TASK OBJECTIVE
Output range, inclusive: from the line containing "(Backend.region backend) headers in" to the line containing "probe now w". Restate those lines from the data below word for word and only those.

DATA FOR PROCESSING
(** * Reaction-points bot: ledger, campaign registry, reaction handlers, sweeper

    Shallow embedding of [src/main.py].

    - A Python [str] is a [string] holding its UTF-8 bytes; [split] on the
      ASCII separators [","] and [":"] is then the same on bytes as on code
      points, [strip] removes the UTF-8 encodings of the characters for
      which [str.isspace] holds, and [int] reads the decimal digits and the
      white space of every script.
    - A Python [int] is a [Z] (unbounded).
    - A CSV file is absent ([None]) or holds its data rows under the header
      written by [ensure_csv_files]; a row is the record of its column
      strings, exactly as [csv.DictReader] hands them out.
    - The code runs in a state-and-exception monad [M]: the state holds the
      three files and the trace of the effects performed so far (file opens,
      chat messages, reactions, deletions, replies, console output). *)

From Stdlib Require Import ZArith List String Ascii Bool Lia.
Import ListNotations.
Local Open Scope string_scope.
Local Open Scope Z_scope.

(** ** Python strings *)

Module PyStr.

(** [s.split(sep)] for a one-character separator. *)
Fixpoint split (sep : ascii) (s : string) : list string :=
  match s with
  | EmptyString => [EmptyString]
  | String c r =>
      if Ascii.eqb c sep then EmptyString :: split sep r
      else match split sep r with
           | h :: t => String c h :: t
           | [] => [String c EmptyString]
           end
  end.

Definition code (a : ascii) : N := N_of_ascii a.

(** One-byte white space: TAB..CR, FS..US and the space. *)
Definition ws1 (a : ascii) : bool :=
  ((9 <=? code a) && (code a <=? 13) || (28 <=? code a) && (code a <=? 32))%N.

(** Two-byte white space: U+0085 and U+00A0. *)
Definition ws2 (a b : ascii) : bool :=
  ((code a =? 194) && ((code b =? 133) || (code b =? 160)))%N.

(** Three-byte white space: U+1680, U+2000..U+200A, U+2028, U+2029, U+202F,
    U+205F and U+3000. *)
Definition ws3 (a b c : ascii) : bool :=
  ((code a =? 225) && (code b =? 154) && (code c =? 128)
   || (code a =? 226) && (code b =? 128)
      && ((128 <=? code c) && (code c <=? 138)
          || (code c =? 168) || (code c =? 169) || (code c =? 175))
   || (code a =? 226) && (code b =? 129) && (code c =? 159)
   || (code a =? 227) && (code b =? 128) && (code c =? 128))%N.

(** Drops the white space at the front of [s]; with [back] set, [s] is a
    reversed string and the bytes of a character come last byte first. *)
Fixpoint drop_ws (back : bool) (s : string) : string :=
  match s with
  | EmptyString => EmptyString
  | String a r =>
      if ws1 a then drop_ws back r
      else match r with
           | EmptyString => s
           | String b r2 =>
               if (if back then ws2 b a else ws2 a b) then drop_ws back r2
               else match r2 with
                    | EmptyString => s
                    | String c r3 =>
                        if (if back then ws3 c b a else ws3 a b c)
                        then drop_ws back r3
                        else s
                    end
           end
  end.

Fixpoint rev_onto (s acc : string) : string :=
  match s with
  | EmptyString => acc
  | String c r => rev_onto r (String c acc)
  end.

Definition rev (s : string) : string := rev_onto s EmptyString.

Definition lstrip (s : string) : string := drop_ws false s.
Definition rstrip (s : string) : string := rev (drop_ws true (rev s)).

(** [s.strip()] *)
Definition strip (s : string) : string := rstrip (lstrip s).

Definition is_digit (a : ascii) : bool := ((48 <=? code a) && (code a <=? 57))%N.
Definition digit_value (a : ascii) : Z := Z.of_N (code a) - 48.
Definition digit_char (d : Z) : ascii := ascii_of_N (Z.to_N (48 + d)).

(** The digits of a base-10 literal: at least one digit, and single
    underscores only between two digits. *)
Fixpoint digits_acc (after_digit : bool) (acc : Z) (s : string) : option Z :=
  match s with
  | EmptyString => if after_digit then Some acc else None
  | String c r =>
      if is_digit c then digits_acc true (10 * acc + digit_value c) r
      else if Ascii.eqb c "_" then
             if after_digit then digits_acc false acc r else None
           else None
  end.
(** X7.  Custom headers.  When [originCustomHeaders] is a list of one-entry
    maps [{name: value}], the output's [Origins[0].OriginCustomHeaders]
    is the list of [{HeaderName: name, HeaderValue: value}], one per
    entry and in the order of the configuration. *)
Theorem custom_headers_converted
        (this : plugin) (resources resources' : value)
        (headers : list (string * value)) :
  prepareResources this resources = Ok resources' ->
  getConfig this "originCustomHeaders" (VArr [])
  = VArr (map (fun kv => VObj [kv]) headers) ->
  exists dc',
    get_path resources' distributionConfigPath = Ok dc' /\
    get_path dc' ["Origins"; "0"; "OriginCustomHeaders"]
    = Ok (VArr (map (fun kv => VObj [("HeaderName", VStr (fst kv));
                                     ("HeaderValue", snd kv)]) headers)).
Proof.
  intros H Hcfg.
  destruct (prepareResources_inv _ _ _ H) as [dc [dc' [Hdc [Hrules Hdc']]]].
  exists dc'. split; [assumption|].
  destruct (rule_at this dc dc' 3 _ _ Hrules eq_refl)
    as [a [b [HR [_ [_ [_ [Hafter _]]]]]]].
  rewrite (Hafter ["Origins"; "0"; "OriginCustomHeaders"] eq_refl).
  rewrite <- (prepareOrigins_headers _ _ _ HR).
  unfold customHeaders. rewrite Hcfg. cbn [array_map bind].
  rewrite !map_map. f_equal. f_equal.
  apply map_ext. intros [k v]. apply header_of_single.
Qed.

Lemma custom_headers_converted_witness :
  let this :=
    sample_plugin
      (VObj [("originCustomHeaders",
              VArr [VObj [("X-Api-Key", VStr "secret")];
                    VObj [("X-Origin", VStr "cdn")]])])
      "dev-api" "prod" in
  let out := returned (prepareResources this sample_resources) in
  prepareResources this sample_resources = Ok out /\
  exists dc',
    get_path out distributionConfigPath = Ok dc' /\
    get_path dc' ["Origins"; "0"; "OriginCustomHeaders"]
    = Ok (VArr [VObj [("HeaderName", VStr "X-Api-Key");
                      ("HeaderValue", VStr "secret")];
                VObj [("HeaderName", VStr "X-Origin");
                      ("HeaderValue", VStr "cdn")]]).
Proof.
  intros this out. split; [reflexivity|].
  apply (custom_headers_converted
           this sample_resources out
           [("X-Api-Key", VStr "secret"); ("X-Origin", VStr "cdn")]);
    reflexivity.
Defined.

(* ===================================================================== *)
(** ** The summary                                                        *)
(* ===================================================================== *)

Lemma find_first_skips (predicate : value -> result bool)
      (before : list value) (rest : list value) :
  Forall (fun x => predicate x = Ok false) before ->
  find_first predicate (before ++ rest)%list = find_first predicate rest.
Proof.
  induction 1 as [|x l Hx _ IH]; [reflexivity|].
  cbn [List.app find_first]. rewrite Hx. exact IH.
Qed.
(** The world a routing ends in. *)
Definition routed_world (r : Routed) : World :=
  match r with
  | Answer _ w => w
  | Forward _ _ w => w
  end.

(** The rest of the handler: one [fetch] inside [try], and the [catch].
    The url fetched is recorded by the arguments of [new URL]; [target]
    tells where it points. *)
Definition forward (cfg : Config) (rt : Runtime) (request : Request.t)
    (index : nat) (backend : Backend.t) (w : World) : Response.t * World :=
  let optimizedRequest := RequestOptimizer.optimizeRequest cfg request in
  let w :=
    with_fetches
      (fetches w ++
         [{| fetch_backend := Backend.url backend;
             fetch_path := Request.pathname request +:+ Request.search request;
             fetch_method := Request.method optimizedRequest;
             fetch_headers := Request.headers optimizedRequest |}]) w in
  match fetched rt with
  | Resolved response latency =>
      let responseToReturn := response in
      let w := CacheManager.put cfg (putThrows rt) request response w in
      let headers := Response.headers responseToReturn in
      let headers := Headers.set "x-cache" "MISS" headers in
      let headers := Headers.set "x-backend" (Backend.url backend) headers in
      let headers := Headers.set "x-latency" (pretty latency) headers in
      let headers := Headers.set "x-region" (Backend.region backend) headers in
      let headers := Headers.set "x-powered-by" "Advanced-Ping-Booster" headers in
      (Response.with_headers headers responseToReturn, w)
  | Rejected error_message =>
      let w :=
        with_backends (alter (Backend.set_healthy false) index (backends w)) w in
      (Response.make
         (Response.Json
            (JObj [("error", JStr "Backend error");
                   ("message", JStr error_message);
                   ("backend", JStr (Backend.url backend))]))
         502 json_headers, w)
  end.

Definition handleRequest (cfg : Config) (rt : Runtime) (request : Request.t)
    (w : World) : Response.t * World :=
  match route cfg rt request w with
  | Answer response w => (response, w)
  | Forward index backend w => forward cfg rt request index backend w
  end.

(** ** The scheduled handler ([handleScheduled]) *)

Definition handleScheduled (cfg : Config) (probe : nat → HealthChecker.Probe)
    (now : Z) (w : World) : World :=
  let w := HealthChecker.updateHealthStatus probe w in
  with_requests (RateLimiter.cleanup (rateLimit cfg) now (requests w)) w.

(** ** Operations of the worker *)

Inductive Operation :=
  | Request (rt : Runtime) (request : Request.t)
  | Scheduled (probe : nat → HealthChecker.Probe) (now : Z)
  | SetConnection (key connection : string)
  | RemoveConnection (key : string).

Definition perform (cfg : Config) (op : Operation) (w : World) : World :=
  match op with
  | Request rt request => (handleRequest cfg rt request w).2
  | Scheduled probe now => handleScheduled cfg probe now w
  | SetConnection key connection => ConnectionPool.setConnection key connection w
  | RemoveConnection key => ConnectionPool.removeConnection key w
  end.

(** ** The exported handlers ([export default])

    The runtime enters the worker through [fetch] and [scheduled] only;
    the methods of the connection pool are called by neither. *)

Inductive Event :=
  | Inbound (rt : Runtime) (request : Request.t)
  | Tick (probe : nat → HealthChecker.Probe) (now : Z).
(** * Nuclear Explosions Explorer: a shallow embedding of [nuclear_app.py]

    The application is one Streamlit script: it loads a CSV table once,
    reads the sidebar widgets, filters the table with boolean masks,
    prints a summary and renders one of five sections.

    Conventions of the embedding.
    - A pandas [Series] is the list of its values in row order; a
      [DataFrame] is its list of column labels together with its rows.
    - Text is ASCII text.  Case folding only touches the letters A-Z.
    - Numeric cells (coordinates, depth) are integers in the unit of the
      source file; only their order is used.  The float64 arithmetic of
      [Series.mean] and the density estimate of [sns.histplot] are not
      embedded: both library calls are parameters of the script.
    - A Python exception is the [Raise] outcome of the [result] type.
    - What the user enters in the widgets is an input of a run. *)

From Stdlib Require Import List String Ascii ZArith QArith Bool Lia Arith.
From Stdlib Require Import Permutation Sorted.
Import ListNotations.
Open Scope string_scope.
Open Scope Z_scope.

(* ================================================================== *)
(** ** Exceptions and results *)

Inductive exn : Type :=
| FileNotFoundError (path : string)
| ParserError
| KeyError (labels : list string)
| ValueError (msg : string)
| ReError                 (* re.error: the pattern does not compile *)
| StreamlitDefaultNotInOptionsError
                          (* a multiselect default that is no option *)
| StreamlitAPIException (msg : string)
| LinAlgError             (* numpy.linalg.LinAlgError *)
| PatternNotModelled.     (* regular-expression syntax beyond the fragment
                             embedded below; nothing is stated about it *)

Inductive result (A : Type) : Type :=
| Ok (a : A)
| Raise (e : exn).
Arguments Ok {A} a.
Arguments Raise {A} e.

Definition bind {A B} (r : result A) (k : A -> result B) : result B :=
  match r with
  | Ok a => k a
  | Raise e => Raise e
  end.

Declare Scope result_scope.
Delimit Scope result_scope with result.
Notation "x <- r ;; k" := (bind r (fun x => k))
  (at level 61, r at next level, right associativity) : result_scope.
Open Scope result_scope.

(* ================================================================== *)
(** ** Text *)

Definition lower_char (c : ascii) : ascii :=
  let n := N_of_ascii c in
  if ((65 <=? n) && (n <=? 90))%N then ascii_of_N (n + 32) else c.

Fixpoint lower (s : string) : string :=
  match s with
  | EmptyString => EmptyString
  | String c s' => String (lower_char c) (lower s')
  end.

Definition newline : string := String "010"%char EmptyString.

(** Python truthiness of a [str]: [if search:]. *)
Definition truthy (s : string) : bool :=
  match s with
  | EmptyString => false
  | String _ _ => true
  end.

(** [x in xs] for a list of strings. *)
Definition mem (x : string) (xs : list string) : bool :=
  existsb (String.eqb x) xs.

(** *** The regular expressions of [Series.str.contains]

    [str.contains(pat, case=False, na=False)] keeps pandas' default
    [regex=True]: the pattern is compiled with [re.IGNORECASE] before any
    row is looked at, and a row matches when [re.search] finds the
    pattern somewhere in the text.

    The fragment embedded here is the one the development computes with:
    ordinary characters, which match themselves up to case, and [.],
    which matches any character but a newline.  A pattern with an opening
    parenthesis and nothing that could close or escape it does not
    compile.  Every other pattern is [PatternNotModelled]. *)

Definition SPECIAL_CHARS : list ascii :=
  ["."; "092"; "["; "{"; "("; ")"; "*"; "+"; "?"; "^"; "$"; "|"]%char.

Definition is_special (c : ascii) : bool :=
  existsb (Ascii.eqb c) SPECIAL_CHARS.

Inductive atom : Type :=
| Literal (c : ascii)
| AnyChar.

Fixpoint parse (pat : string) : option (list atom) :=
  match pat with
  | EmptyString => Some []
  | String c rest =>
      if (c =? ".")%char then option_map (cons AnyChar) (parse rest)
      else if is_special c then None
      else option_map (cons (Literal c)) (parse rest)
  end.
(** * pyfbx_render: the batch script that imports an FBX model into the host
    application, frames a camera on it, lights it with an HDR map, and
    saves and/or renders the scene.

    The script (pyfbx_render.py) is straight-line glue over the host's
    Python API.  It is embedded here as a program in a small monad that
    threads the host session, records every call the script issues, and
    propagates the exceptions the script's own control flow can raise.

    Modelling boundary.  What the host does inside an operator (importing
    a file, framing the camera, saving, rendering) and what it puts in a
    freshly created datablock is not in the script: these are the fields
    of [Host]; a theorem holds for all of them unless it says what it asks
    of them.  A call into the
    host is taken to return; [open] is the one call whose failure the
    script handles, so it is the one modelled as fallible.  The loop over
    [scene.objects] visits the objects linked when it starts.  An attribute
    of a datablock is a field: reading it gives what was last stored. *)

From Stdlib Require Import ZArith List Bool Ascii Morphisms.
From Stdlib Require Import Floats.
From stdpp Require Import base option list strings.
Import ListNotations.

EXERCISE SOLUTION
      let headers := Headers.set "x-region" (Backend.region backend) headers in
      let headers := Headers.set "x-powered-by" "Advanced-Ping-Booster" headers in
      (Response.with_headers headers responseToReturn, w)
  | Rejected error_message =>
      let w :=
        with_backends (alter (Backend.set_healthy false) index (backends w)) w in
      (Response.make
         (Response.Json
            (JObj [("error", JStr "Backend error");
                   ("message", JStr error_message);
                   ("backend", JStr (Backend.url backend))]))
         502 json_headers, w)
  end.

Definition handleRequest (cfg : Config) (rt : Runtime) (request : Request.t)
    (w : World) : Response.t * World :=
  match route cfg rt request w with
  | Answer response w => (response, w)
  | Forward index backend w => forward cfg rt request index backend w
  end.

(** ** The scheduled handler ([handleScheduled]) *)

Definition handleScheduled (cfg : Config) (probe : nat → HealthChecker.Probe)
    (now : Z) (w : World) : World :=
  let w := HealthChecker.updateHealthStatus probe w in
  with_requests (RateLimiter.cleanup (rateLimit cfg) now (requests w)) w.

(** ** Operations of the worker *)

Inductive Operation :=
  | Request (rt : Runtime) (request : Request.t)
  | Scheduled (probe : nat → HealthChecker.Probe) (now : Z)
  | SetConnection (key connection : string)
  | RemoveConnection (key : string).

Definition perform (cfg : Config) (op : Operation) (w : World) : World :=
  match op with
  | Request rt request => (handleRequest cfg rt request w).2
  | Scheduled probe now => handleScheduled cfg probe now w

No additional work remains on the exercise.